When I began the project, it became apparent that while some efforts had previously been made at compiling a history of TAC, the club’s story remains largely unknown to the membership. However, given that the club’s story is also the collective stories of its members, I have tried to make the project both collaborative as well as always remaining a kind of work in progress.
To achieve this, the timeline is intended to create a kind of story scaffold where my work becomes just the beginning. Further contributions can be easily added over time to deepen the story or to add other layers and perspectives. Part of the challenge is to encourage members to participate in the project to make it truly collaborative. This is the function of the “Memory Box” where I have invited them to share their stories – something I think is quite novel and I hope will inspire members to help build the community story and at the same time help them to think about the part they play in that community and perhaps even strengthen the ties they feel to the club.
I have been very fortunate that by and large the club’s record keeping has been quite thorough.

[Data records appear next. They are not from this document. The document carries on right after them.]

(** [__builtin_bswap32]. *)
Definition u32_ntoh (be : Z) : Z :=
  Z.lor (Z.shiftl (Z.land be 0xff) 24)
    (Z.lor (Z.shiftl (Z.land (Z.shiftr be 8) 0xff) 16)
      (Z.lor (Z.shiftl (Z.land (Z.shiftr be 16) 0xff) 8)
        (Z.land (Z.shiftr be 24) 0xff))).

Definition be32_to_ip_bytes (ip : list Z) (off : nat) (be : Z) : list Z :=
  let a := u32_ntoh be in
  splice off [Z.land (Z.shiftr a 24) 0xff; Z.land (Z.shiftr a 16) 0xff;
              Z.land (Z.shiftr a 8) 0xff; Z.land a 0xff] ip.

Definition enforce_cgroup_connect4 (ctx : bpf_sock_addr) : prog Z :=
  let ip4 := user_ip4 ctx in
  let user_port := user_port ctx in
  should ← cgroup_should_enforce;
  if negb (should : bool) then mret 1 else
  live ← enforcement_live;
  if negb (live : bool) then _ ← stat_inc STAT_CONNECT_DENY; mret 0 else
  if ip4 =? 0 then mret 1 else
  _ ← stat_inc STAT_CGROUP_CONNECT;
  let ip := be32_to_ip_bytes (zeros 4) 0 ip4 in
  cgroup_connect_action ip 4 (cgroup_user_port user_port).

Definition enforce_cgroup_connect6 (ctx : bpf_sock_addr) : prog Z :=
  let w i := nth i (user_ip6 ctx) 0 in
  let user_port := user_port ctx in
  should ← cgroup_should_enforce;
  if negb (should : bool) then mret 1 else
  live ← enforcement_live;
  if negb (live : bool) then _ ← stat_inc STAT_CONNECT_DENY; mret 0 else
  if (w 0%nat =? 0) && (w 1%nat =? 0) && (w 2%nat =? 0) && (w 3%nat =? 0) then mret 1 else
  _ ← stat_inc STAT_CGROUP_CONNECT;
  let ip := be32_to_ip_bytes (zeros 16) 0 (w 0%nat) in
  let ip := be32_to_ip_bytes ip 4 (w 1%nat) in
  let ip := be32_to_ip_bytes ip 8 (w 2%nat) in
  let ip := be32_to_ip_bytes ip 12 (w 3%nat) in
  cgroup_connect_action ip 16 (cgroup_user_port user_port).

(** ** LSM hooks *)

Definition enforce_file_open (f : file) : prog Z :=
  _ ← stat_inc STAT_FILE_OPEN;
  gate ← enforce_gate;
  if negb (gate : bool) then mret 0 else
  live ← enforcement_live;
  if negb (live : bool) then _ ← stat_inc STAT_OPENAT_DENY; mret (- EPERM) else
  _ ← stat_inc STAT_GATE_PASS;
  let write_intent := nonzero (Z.land (f_flags f) O_ACCMODE) in
  deny_rule ← inode_rule_lookup inode_deny f;
  allow_rule ← inode_rule_lookup inode_allow f;
  enforce_open_verdict deny_rule allow_rule VERDICT_OPEN write_intent None 0.

Definition enforce_path_unlink : prog Z :=
  gate ← enforce_gate;
  if negb (gate : bool) then mret 0 else mret 0.

Definition enforce_path_rename : prog Z :=
  gate ← enforce_gate;
  if negb (gate : bool) then mret 0 else mret 0.

Definition enforce_socket_connect (address : Z) : prog Z :=
  gate ← enforce_gate;
  if negb (gate : bool) then mret 0 else
  live ← enforcement_live;
  if negb (live : bool) then _ ← stat_inc STAT_CONNECT_DENY; mret (- EPERM) else
  rc ← enforce_connect address;
  if nonzero rc then _ ← stat_inc STAT_CONNECT_DENY; mret rc else mret rc.
(* ===== verification/Enroll.v ===== *)
(** * Enroll: the programs of [agent/bpf/enroll.bpf.c]

    The tracepoint programs that observe process lifecycle and action syscalls,
    keep the advisory tag map and stage syscall arguments for the enforcer.
    The per-CPU scratch record is a byte buffer, written field by field. *)

From S2P Require Import Prelude Types Bpf State.

(** ** Shared helpers *)

Definition inc_drop : prog () :=
  d ← this_cpu (fun s => drops (enroll s)) 0;
  match d with
  | None => mret ()
  | Some d => modify_env (fun E => on_enroll (fun m =>
      set_drops m (pc_write (cpu E) 0 (u64 (d + 1)) (drops m))))
  end.

(** [__builtin_bswap16((__u16)p)]. *)
Definition port_host (p : Z) : Z :=
  let p := u16 p in
  Z.lor (Z.shiftl (Z.land p 0xff) 8) (Z.land (Z.shiftr p 8) 0xff).

Definition path_len_from_user_str (ret : Z) : Z :=
  if ret <=? 1 then -1 else
  let ret := ret - 1 in
  if MAX_PATH <=? ret then MAX_PATH - 1 else ret.

Definition is_tagged_pid (pid : Z) : prog bool :=
  enr (fun m => bool_decide (is_Some (tagged_pids m !! pid))).

Definition tag_pid (pid : Z) : prog () :=
  modify_env (fun E => on_enroll (fun m =>
    set_tagged_pids m (hash_update (map_update_ok E M_tagged_pids) pid 1 (tagged_pids m)))).

Fixpoint tag_from_ancestor_loop (n : nat) (pid task : Z) : prog () :=
  match n with
  | O => mret ()
  | S n =>
      task ← ask (fun E => read_task E 0 real_parent task);
      if task =? 0 then mret () else
      walk_pid ← ask (fun E => u32 (read_task E 0 tgid task));
      if (walk_pid =? 0) || (walk_pid =? pid) then mret () else
      t ← is_tagged_pid walk_pid;
      if (t : bool) then tag_pid pid
      else tag_from_ancestor_loop n pid task
  end.

Definition ensure_tagged_from_ancestor (pid : Z) : prog () :=
  t ← is_tagged_pid pid;
  if (t : bool) then mret () else
  task ← ask bpf_get_current_task;
  tag_from_ancestor_loop 16 pid task.

Definition lookup_scratch : prog (option (list Z)) :=
  this_cpu (fun s => scratch (enroll s)) 0.

(** The buffer is modified in place: the bytes it holds from here on. *)
Definition write_scratch (b : list Z) : prog () :=
  modify_env (fun E => on_enroll (fun m => set_scratch m (pc_write (cpu E) 0 b (scratch m)))).

(** The header stores [init_action_header] and [handle_exec] make. *)
Definition store_header (E : env) (type : Z) (b : list Z) : list Z :=
  let task := bpf_get_current_task E in
  let b := store enroll_event.timestamp_ns (bpf_ktime_get_ns E) b in
  let b := store enroll_event.start_time_ns (read_task E 0 start_time task) b in
  let b := store enroll_event.cgroup_id (bpf_get_current_cgroup_id E) b in
  let b := store enroll_event.pid (current_pid E) b in
  let b := store enroll_event.ppid
             (read_task E 0 tgid (read_task E 0 real_parent task)) b in
  let b := store enroll_event.uid (current_uid E) b in
  let b := store enroll_event.event_type type b in
  splice enroll_event.comm (bpf_get_current_comm E) b.

Definition init_action_header (b : list Z) (type : Z) : prog (list Z) :=
  ask (fun E =>
    store_header E type (splice 0 (zeros (EVENT_HEADER_SIZE + ACTION_DETAIL_SIZE)) b)).

(** [bpf_ringbuf_output] of a whole record; failures are counted. *)
Definition ringbuf_output (rec : list Z) : prog Z :=
  ok ← ask ringbuf_output_ok;
  if (ok : bool) then
    _ ← modify (on_enroll (fun m => set_events m (events m ++ [rec])));
    mret 0
  else _ ← inc_drop; mret (-1).

Definition emit_action (b : list Z) : prog Z := ringbuf_output (take ACTION_RECORD_SIZE b).

(** A length field: the helper's result, cut at the region's size. *)
Definition str_len_field (plen : Z) : Z := if MAX_PATH <=? plen then MAX_PATH else u16 plen.

(** Offsets of the two path regions. *)
Definition path_off : nat := EVENT_HEADER_SIZE + ACTION_DETAIL_SIZE.
Definition path2_off : nat := EVENT_HEADER_SIZE + ACTION_DETAIL_SIZE + 256.

(** ** Process lifecycle *)

(** One bounded copy of an argv or env region of the new image. *)
Definition copy_region (off : nat) (len_field : field) (max start stop : Z) (b : list Z)
    : prog (list Z) :=
  if stop <=? start then mret b else
  let n := stop - start in
  let n := if max <? n then max else n in
  r ← ask (fun E => bpf_probe_read_user E start (Z.to_nat n));
  let b := splice off r.2 b in
  mret (if (r.1 : bool) then store len_field (u16 n) b else b).

Definition handle_exec (ctx : trace_event_raw_sched_process_exec) : prog Z :=
  let floc := Z.land (data_loc_filename ctx) 0xFFFF in
  b ← lookup_scratch;
  match b with
  | None => mret 0
  | Some b =>
      b ← ask (fun E => store_header E EVENT_EXEC (splice 0 (zeros EVENT_HEADER_SIZE) b));
      f ← ask (fun E => bpf_probe_read_kernel_str E (exec_ctx_addr ctx + floc) 256);
      let b := splice EVENT_HEADER_SIZE f.2 b in
      let b := if (0 <? f.1) then
                 store enroll_event.filename_len
                   (if MAX_FILENAME <=? f.1 then MAX_FILENAME else u16 f.1) b
               else b in
      m ← ask (fun E => read_task E None mm (bpf_get_current_task E));
      b ← match m with
          | None => mret b
          | Some m =>
              b ← copy_region 320 enroll_event.argv_len MAX_ARGV (arg_start m) (arg_end m) b;
              copy_region 832 enroll_event.env_len MAX_ENV (env_start m) (env_end m) b
          end;
      _ ← write_scratch b;
      _ ← ringbuf_output (take EVENT_RECORD_SIZE b);
      mret 0
  end.

Definition handle_fork (ctx : trace_event_raw_sched_process_fork) : prog Z :=
  let child_pid := u32 (child_pid ctx) in
  let parent_pid := u32 (parent_pid ctx) in
  comm ← ask (fun E => bpf_probe_read_kernel E (child_comm ctx) 16);
  t ← is_tagged_pid parent_pid;
  _ ← (if (t : bool) then tag_pid child_pid else mret ());
  e ← ask (fun E =>
    let e := zeros EVENT_HEADER_SIZE in
    let e := store enroll_event.timestamp_ns (bpf_ktime_get_ns E) e in
    let e := store enroll_event.cgroup_id (bpf_get_current_cgroup_id E) e in
    let e := store enroll_event.pid child_pid e in
    let e := store enroll_event.ppid parent_pid e in
    let e := store enroll_event.uid (current_uid E) e in
    let e := store enroll_event.event_type EVENT_FORK e in
    splice enroll_event.comm comm.2 e);
  _ ← ringbuf_output e;
  mret 0.

Definition handle_exit : prog Z :=
  tgid ← ask current_pid;
  pid ← ask current_tid;
  if negb (pid =? tgid) then mret 0 else
  e ← ask (fun E =>
    let start_time_ns := read_task E 0 start_time (bpf_get_current_task E) in
    let e := zeros EVENT_HEADER_SIZE in
    let e := store enroll_event.timestamp_ns (bpf_ktime_get_ns E) e in
    let e := store enroll_event.start_time_ns start_time_ns e in
    let e := store enroll_event.pid tgid e in
    let e := store enroll_event.event_type EVENT_EXIT e in
    splice enroll_event.comm (bpf_get_current_comm E) e);
  _ ← ringbuf_output e;
  mret 0.

(** ** Action syscalls *)

(** The two [bpf_map_update_elem] calls every connect branch makes. *)
Definition stage_pending_connect (pid : Z) (pc : pending_connect) : prog () :=
  _ ← modify_env (fun E => on_enroll (fun m => set_pending_connects m
        (hash_update (map_update_ok E M_pending_connects) pid pc (pending_connects m))));
  modify_env (fun E => on_enroll (fun m => set_pending_connect_cpu m
    (if map_update_ok E M_pending_connect_cpu
     then pc_write (cpu E) 0 pc (pending_connect_cpu m) else pending_connect_cpu m))).

Definition handle_connect (ctx : trace_event_raw_sys_enter) : prog Z :=
  pid ← ask current_pid;
  _ ← ensure_tagged_from_ancestor pid;
  t ← is_tagged_pid pid;
  if negb (t : bool) then mret 0 else
  let addr_ptr := arg ctx 1 in
  fam ← ask (fun E => bpf_probe_read_user E addr_ptr 2);
  if negb fam.1 then mret 0 else
  let family := le_val fam.2 in
  if negb (family =? AF_INET) && negb (family =? AF_INET6) then mret 0 else
  b ← lookup_scratch;
  match b with
  | None => mret 0
  | Some b =>
      b ← init_action_header b EVENT_CONNECT;
      let b := store action_detail.family (u8 family) b in
      _ ← write_scratch b;
      if family =? AF_INET then
        r ← ask (fun E => bpf_probe_read_user E addr_ptr sizeof_sockaddr_in);
        if negb r.1 then mret 0 else
        let sin := sockaddr_in_of_bytes r.2 in
        let dport := port_host (sin_port sin) in
        let b := store action_detail.dport dport b in
        let b := splice action_detail.addr (sin_addr sin) b in
        _ ← write_scratch b;
        _ ← stage_pending_connect pid
              (mk_pending_connect dport 4 0 (splice 0 (sin_addr sin) (zeros 16)));
        _ ← emit_action b;
        mret 0
      else
        r ← ask (fun E => bpf_probe_read_user E addr_ptr sizeof_sockaddr_in6);
        if negb r.1 then mret 0 else
        let sin6 := sockaddr_in6_of_bytes r.2 in
        let dport := port_host (sin6_port sin6) in
        let b := store action_detail.dport dport b in
        let b := splice action_detail.addr (sin6_addr sin6) b in
        _ ← write_scratch b;
        _ ← stage_pending_connect pid
              (mk_pending_connect dport 16 0 (splice 0 (sin6_addr sin6) (zeros 16)));
        _ ← emit_action b;
        mret 0
  end.

(** Copy of a scratch path region into a staged path: [path_buf] is the pointer
    into the scratch record, given by the bytes from there on. *)
Definition read_staged_path (path_buf : list Z) : prog (bool * list Z) :=
  r ← ask (fun E => bpf_probe_read_kernel E path_buf 255);
  mret (r.1, splice 0 r.2 (zeros 256)).

Definition stage_pending_open (pid flags : Z) (path_buf : list Z) (path_len : Z) : prog () :=
  if negb (0 <? path_len) then mret () else
  p ← read_staged_path path_buf;
  if negb p.1 then mret () else
  let po := mk_pending_open (u16 path_len) (u16 flags) p.2 in
  _ ← modify_env (fun E => on_enroll (fun m => set_pending_open_paths m
        (hash_update (map_update_ok E M_pending_open_paths) pid po (pending_open_paths m))));
  modify_env (fun E => on_enroll (fun m => set_pending_open_cpu m
    (if map_update_ok E M_pending_open_cpu
     then pc_write (cpu E) 0 po (pending_open_cpu m) else pending_open_cpu m))).

Definition handle_openat (ctx : trace_event_raw_sys_enter) : prog Z :=
  pid ← ask current_pid;
  _ ← ensure_tagged_from_ancestor pid;
  t ← is_tagged_pid pid;
  if negb (t : bool) then mret 0 else
  let path := arg ctx 1 in
  let flags := u32 (arg ctx 2) in
  b ← lookup_scratch;
  match b with
  | None => mret 0
  | Some b =>
      b ← init_action_header b EVENT_OPEN;
      let b := store action_detail.open_flags flags b in
      r ← ask (fun E => bpf_probe_read_user_str E path 256);
      let b := splice path_off r.2 b in
      let plen := r.1 in
      if plen <=? 0 then _ ← write_scratch b; mret 0 else
      let b := store enroll_event.argv_len (str_len_field plen) b in
      _ ← write_scratch b;
      _ ← stage_pending_open pid flags (drop path_off b) (path_len_from_user_str plen);
      _ ← emit_action b;
      mret 0
  end.

Definition stage_pending_unlink (pid flags : Z) (path_buf : list Z) (path_len : Z) : prog () :=
  p ← (if 0 <? path_len then read_staged_path path_buf else mret (true, zeros 256));
  if negb p.1 then mret () else
  let po := mk_pending_open (if 0 <? path_len then u16 path_len else 0) (u16 flags) p.2 in
  _ ← modify_env (fun E => on_enroll (fun m => set_pending_unlink_paths m
        (hash_update (map_update_ok E M_pending_unlink_paths) pid po (pending_unlink_paths m))));
  modify_env (fun E => on_enroll (fun m => set_pending_unlink_cpu m
    (if map_update_ok E M_pending_unlink_cpu
     then pc_write (cpu E) 0 po (pending_unlink_cpu m) else pending_unlink_cpu m))).

Definition handle_unlinkat (ctx : trace_event_raw_sys_enter) : prog Z :=
  pid ← ask current_pid;
  _ ← ensure_tagged_from_ancestor pid;
  t ← is_tagged_pid pid;
  if negb (t : bool) then mret 0 else
  let path := arg ctx 1 in
  let flags := u32 (arg ctx 2) in
  b ← lookup_scratch;
  match b with
  | None => mret 0
  | Some b =>
      b ← init_action_header b EVENT_UNLINK;
      r ← ask (fun E => bpf_probe_read_user_str E path 256);
      let b := splice path_off r.2 b in
      let plen := r.1 in
      if 0 <? plen then
        let b := store enroll_event.argv_len (str_len_field plen) b in
        _ ← write_scratch b;
        _ ← stage_pending_unlink pid flags (drop path_off b) (path_len_from_user_str plen);
        _ ← emit_action b;
        mret 0
      else
        _ ← write_scratch b;
        if nonzero (Z.land flags AT_EMPTY_PATH) then
          _ ← stage_pending_unlink pid flags (drop path_off b) 0;
          mret 0
        else mret 0
  end.

Definition handle_unlink (ctx : trace_event_raw_sys_enter) : prog Z :=
  pid ← ask current_pid;
  _ ← ensure_tagged_from_ancestor pid;
  t ← is_tagged_pid pid;
  if negb (t : bool) then mret 0 else
  let path := arg ctx 0 in
  b ← lookup_scratch;
  match b with
  | None => mret 0
  | Some b =>
      b ← init_action_header b EVENT_UNLINK;
      r ← ask (fun E => bpf_probe_read_user_str E path 256);
      let b := splice path_off r.2 b in
      let plen := r.1 in
      if plen <=? 0 then _ ← write_scratch b; mret 0 else
      let b := store enroll_event.argv_len (str_len_field plen) b in
      _ ← write_scratch b;
      _ ← stage_pending_unlink pid 0 (drop path_off b) (path_len_from_user_str plen);
      _ ← emit_action b;
      mret 0
  end.

(** The entry of [pending_rename_cpu] is filled in place, then copied into the
    per-pid map when both paths were read. *)
Definition stage_pending_rename (pid : Z) (path_buf path2_buf : list Z) (old_len new_len : Z)
    : prog () :=
  if negb ((0 <? old_len) && (0 <? new_len)) then mret () else
  pr ← this_cpu (fun s => pending_rename_cpu (enroll s)) 0;
  match pr with
  | None => mret ()
  | Some _ =>
      p1 ← read_staged_path path_buf;
      p2 ← (if (p1.1 : bool) then read_staged_path path2_buf else mret (false, zeros 256));
      let pr := mk_pending_rename (u16 old_len) (u16 new_len) p1.2 p2.2 in
      _ ← modify_env (fun E => on_enroll (fun m =>
            set_pending_rename_cpu m (pc_write (cpu E) 0 pr (pending_rename_cpu m))));
      if p1.1 && p2.1 then
        modify_env (fun E => on_enroll (fun m => set_pending_rename_paths m
          (hash_update (map_update_ok E M_pending_rename_paths) pid pr (pending_rename_paths m))))
      else mret ()
  end.

Definition handle_renameat2 (ctx : trace_event_raw_sys_enter) : prog Z :=
  pid ← ask current_pid;
  _ ← ensure_tagged_from_ancestor pid;
  t ← is_tagged_pid pid;
  if negb (t : bool) then mret 0 else
  let oldpath := arg ctx 1 in
  let newpath := arg ctx 3 in
  b ← lookup_scratch;
  match b with
  | None => mret 0
  | Some b =>
      b ← init_action_header b EVENT_RENAME;
      r1 ← ask (fun E => bpf_probe_read_user_str E oldpath 256);
      let b := splice path_off r1.2 b in
      if r1.1 <=? 0 then _ ← write_scratch b; mret 0 else
      let b := store enroll_event.argv_len (str_len_field r1.1) b in
      r2 ← ask (fun E => bpf_probe_read_user_str E newpath 256);
      let b := splice path2_off r2.2 b in
      if r2.1 <=? 0 then _ ← write_scratch b; mret 0 else
      let b := store enroll_event.env_len (str_len_field r2.1) b in
      _ ← write_scratch b;
      _ ← stage_pending_rename pid (drop path_off b) (drop path2_off b)
            (path_len_from_user_str r1.1) (path_len_from_user_str r2.1);
      _ ← emit_action b;
      mret 0
  end.
(* ===== verification/Staging.v ===== *)
(** * Staging: what the tracepoints leave for the enforcer

    The effect of [handle_openat], [handle_unlinkat], [handle_unlink],
    [handle_renameat2] and [handle_connect] on the staged-argument maps and on
    the event ring, on every branch. *)

From S2P Require Import Prelude Types Bpf State Logic Gate.
From S2P Require Import PathVerdict Hooks Records.
From S2P Require Enforcer.
From S2P Require Import Enroll.

(** ** The common prefix: only enrolled processes are observed *)

Definition observed (body : Z -> prog Z) : prog Z :=
  pid ← ask current_pid;
  _ ← ensure_tagged_from_ancestor pid;
  t ← is_tagged_pid pid;
  if negb (t : bool) then mret 0 else body pid.

Lemma ensure_run E s :
  ensure_tagged_from_ancestor (current_pid E) E s = ((), after_ensure E s).
Proof.
  unfold after_ensure, state_of. rewrite ensure_tagged_copies.
  by destruct (Enforcer.ensure_tagged_from_ancestor _ _ _) as [[]].
Qed.

Lemma observed_run body E s :
  observed body E s =
  if bool_decide (is_tagged (current_pid E) (after_ensure E s))
  then body (current_pid E) E (after_ensure E s) else (0, after_ensure E s).
Proof.
  unfold observed. erewrite run_bind by done. erewrite run_bind by apply ensure_run.
  erewrite run_bind by done. cbn beta. unfold is_tagged.
  by destruct (bool_decide _).
Qed.

Lemma observed_enrolled body E s :
  enrolled E s -> observed body E s = body (current_pid E) E (after_ensure E s).
Proof.
  intros He. rewrite observed_run. apply ensure_tagged_enrolled in He.
  by rewrite bool_decide_true.
Qed.

Lemma observed_other body E s :
  ~ enrolled E s -> observed body E s = (0, after_ensure E s).
Proof.
  intros He. rewrite observed_run. rewrite <- ensure_tagged_enrolled in He.
  by rewrite bool_decide_false.
Qed.

(** Step through the prefix of a handler for an enrolled process. *)
Ltac run_observed He :=
  erewrite run_bind by done; erewrite run_bind by apply ensure_run; erewrite run_bind by done;
  cbn beta; rewrite bool_decide_true by (by apply ensure_tagged_enrolled in He); cbn [negb].

(** ** Stores as state updates *)

Definition set_scratch_buf (E : env) (b : list Z) (s : kstate) : kstate :=
  on_enroll (fun m => set_scratch m (pc_write (cpu E) 0 b (scratch m))) s.

Definition stage_open (E : env) (po : pending_open) (s : kstate) : kstate :=
  on_enroll (fun m => set_pending_open_cpu
    (set_pending_open_paths m
      (hash_update (map_update_ok E M_pending_open_paths) (current_pid E) po (pending_open_paths m)))
    (if map_update_ok E M_pending_open_cpu
     then pc_write (cpu E) 0 po (pending_open_cpu m) else pending_open_cpu m)) s.

Definition stage_unlink (E : env) (po : pending_open) (s : kstate) : kstate :=
  on_enroll (fun m => set_pending_unlink_cpu
    (set_pending_unlink_paths m
      (hash_update (map_update_ok E M_pending_unlink_paths) (current_pid E) po (pending_unlink_paths m)))
    (if map_update_ok E M_pending_unlink_cpu
     then pc_write (cpu E) 0 po (pending_unlink_cpu m) else pending_unlink_cpu m)) s.

Definition stage_rename (E : env) (pr : pending_rename) (s : kstate) : kstate :=
  on_enroll (fun m => set_pending_rename_paths
    (set_pending_rename_cpu m (pc_write (cpu E) 0 pr (pending_rename_cpu m)))
    (hash_update (map_update_ok E M_pending_rename_paths) (current_pid E) pr (pending_rename_paths m))) s.

Definition stage_connect (E : env) (pc : pending_connect) (s : kstate) : kstate :=
  on_enroll (fun m => set_pending_connect_cpu
    (set_pending_connects m
      (hash_update (map_update_ok E M_pending_connects) (current_pid E) pc (pending_connects m)))
    (if map_update_ok E M_pending_connect_cpu
     then pc_write (cpu E) 0 pc (pending_connect_cpu m) else pending_connect_cpu m)) s.

(** A record submitted to the event ring, or a counted drop. *)
Definition output (E : env) (rec : list Z) (s : kstate) : kstate :=
  if ringbuf_output_ok E then on_enroll (fun m => set_events m (events m ++ [rec])) s
  else match pc_lookup (cpu E) 0 (drops (enroll s)) with
       | Some d => on_enroll (fun m => set_drops m (pc_write (cpu E) 0 (u64 (d + 1)) (drops m))) s
       | None => s
       end.

Lemma ringbuf_output_run E rec s :
  exists rc, ringbuf_output rec E s = (rc, output E rec s).
Proof.
  unfold ringbuf_output, output. erewrite run_bind by done. cbn beta.
  destruct (ringbuf_output_ok E); [by eexists|].
  unfold inc_drop, this_cpu. unfold mbind, prog_bind. cbn.
  destruct (pc_lookup (cpu E) 0 (drops (enroll s))); by eexists.
Qed.

(** A submitted record changes the event ring or the drop counter only. *)
Lemma output_frame E r s :
  enforcer (output E r s) = enforcer s /\
  exists ev dr, enroll (output E r s) = set_events (set_drops (enroll s) dr) ev.
Proof.
  destruct s as [en ef]. unfold output.
  destruct (ringbuf_output_ok E); [|destruct (pc_lookup _ _ _) as [d|]];
    (split; [done|]); destruct en as [ev sc dr tp po pc poc pcc pu pr puc prc]; cbn.
  - by exists (ev ++ [r]), dr.
  - by exists ev, (pc_write (cpu E) 0 (u64 (d + 1)) dr).
  - by exists ev, dr.
Qed.

(** ** Reading a path from user memory *)

(** The user string at [addr] reads as [p]; longer strings read as their first
    255 bytes, which is then [p]. *)
Definition reads_path (E : env) (addr : Z) (p : list Z) : Prop :=
  bpf_probe_read_user_str E addr 256 = (Z.of_nat (length p) + 1, p ++ [0]).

As a result, the internal records of the organisation, have been a rich source of information for the timeline. I have had access to minutes of directors’ meetings, minutes of general meetings and financial statements spanning the life of the club, as well as newsletters from about the mid 1980s onwards.
In addition, I have been able to contact members and have gained valuable insights on historical events from their recollections. I have found some additional contextual information in publications such as The Australian Ski Year Book, as well as news items from local newspapers that are searchable on Trove. Finally, I have also made use of three general histories of Thredbo written by Jim Darby, Chas Keys and Geoffrey Hughes respectively.
The question at the heart of my project has been “How has Thredbo Alpine Club evolved over the past sixty-five years?” In response, I chose to focus on two main themes in the life of TAC: the evolution of the lodge building itself and the club’s involvement in ski competition. These I have tried to situate within the context of the development of Thredbo as a ski resort to illustrate how the Australian ski experience has changed over time.
Against the background of evolution and change in the physical shape of the club I juxtapose the enduring constants that hold the club together. To illustrate this constancy of club ethos, I have highlighted some of the “Faces of TAC”, just a few of those people who have made significant voluntary contributions to club life over the years.
Ultimately my argument is that while the club has changed with the passing of time so much has remained the same. The simple fact of sixty-five years of successful operations under a purely voluntary committee is itself an achievement, let alone contemplating the complexity of some of the projects undertaken by the club over the years. These are people bonded by a shared vision, just as the club’s founders were. It seems this ethos at the very least remains unchanged.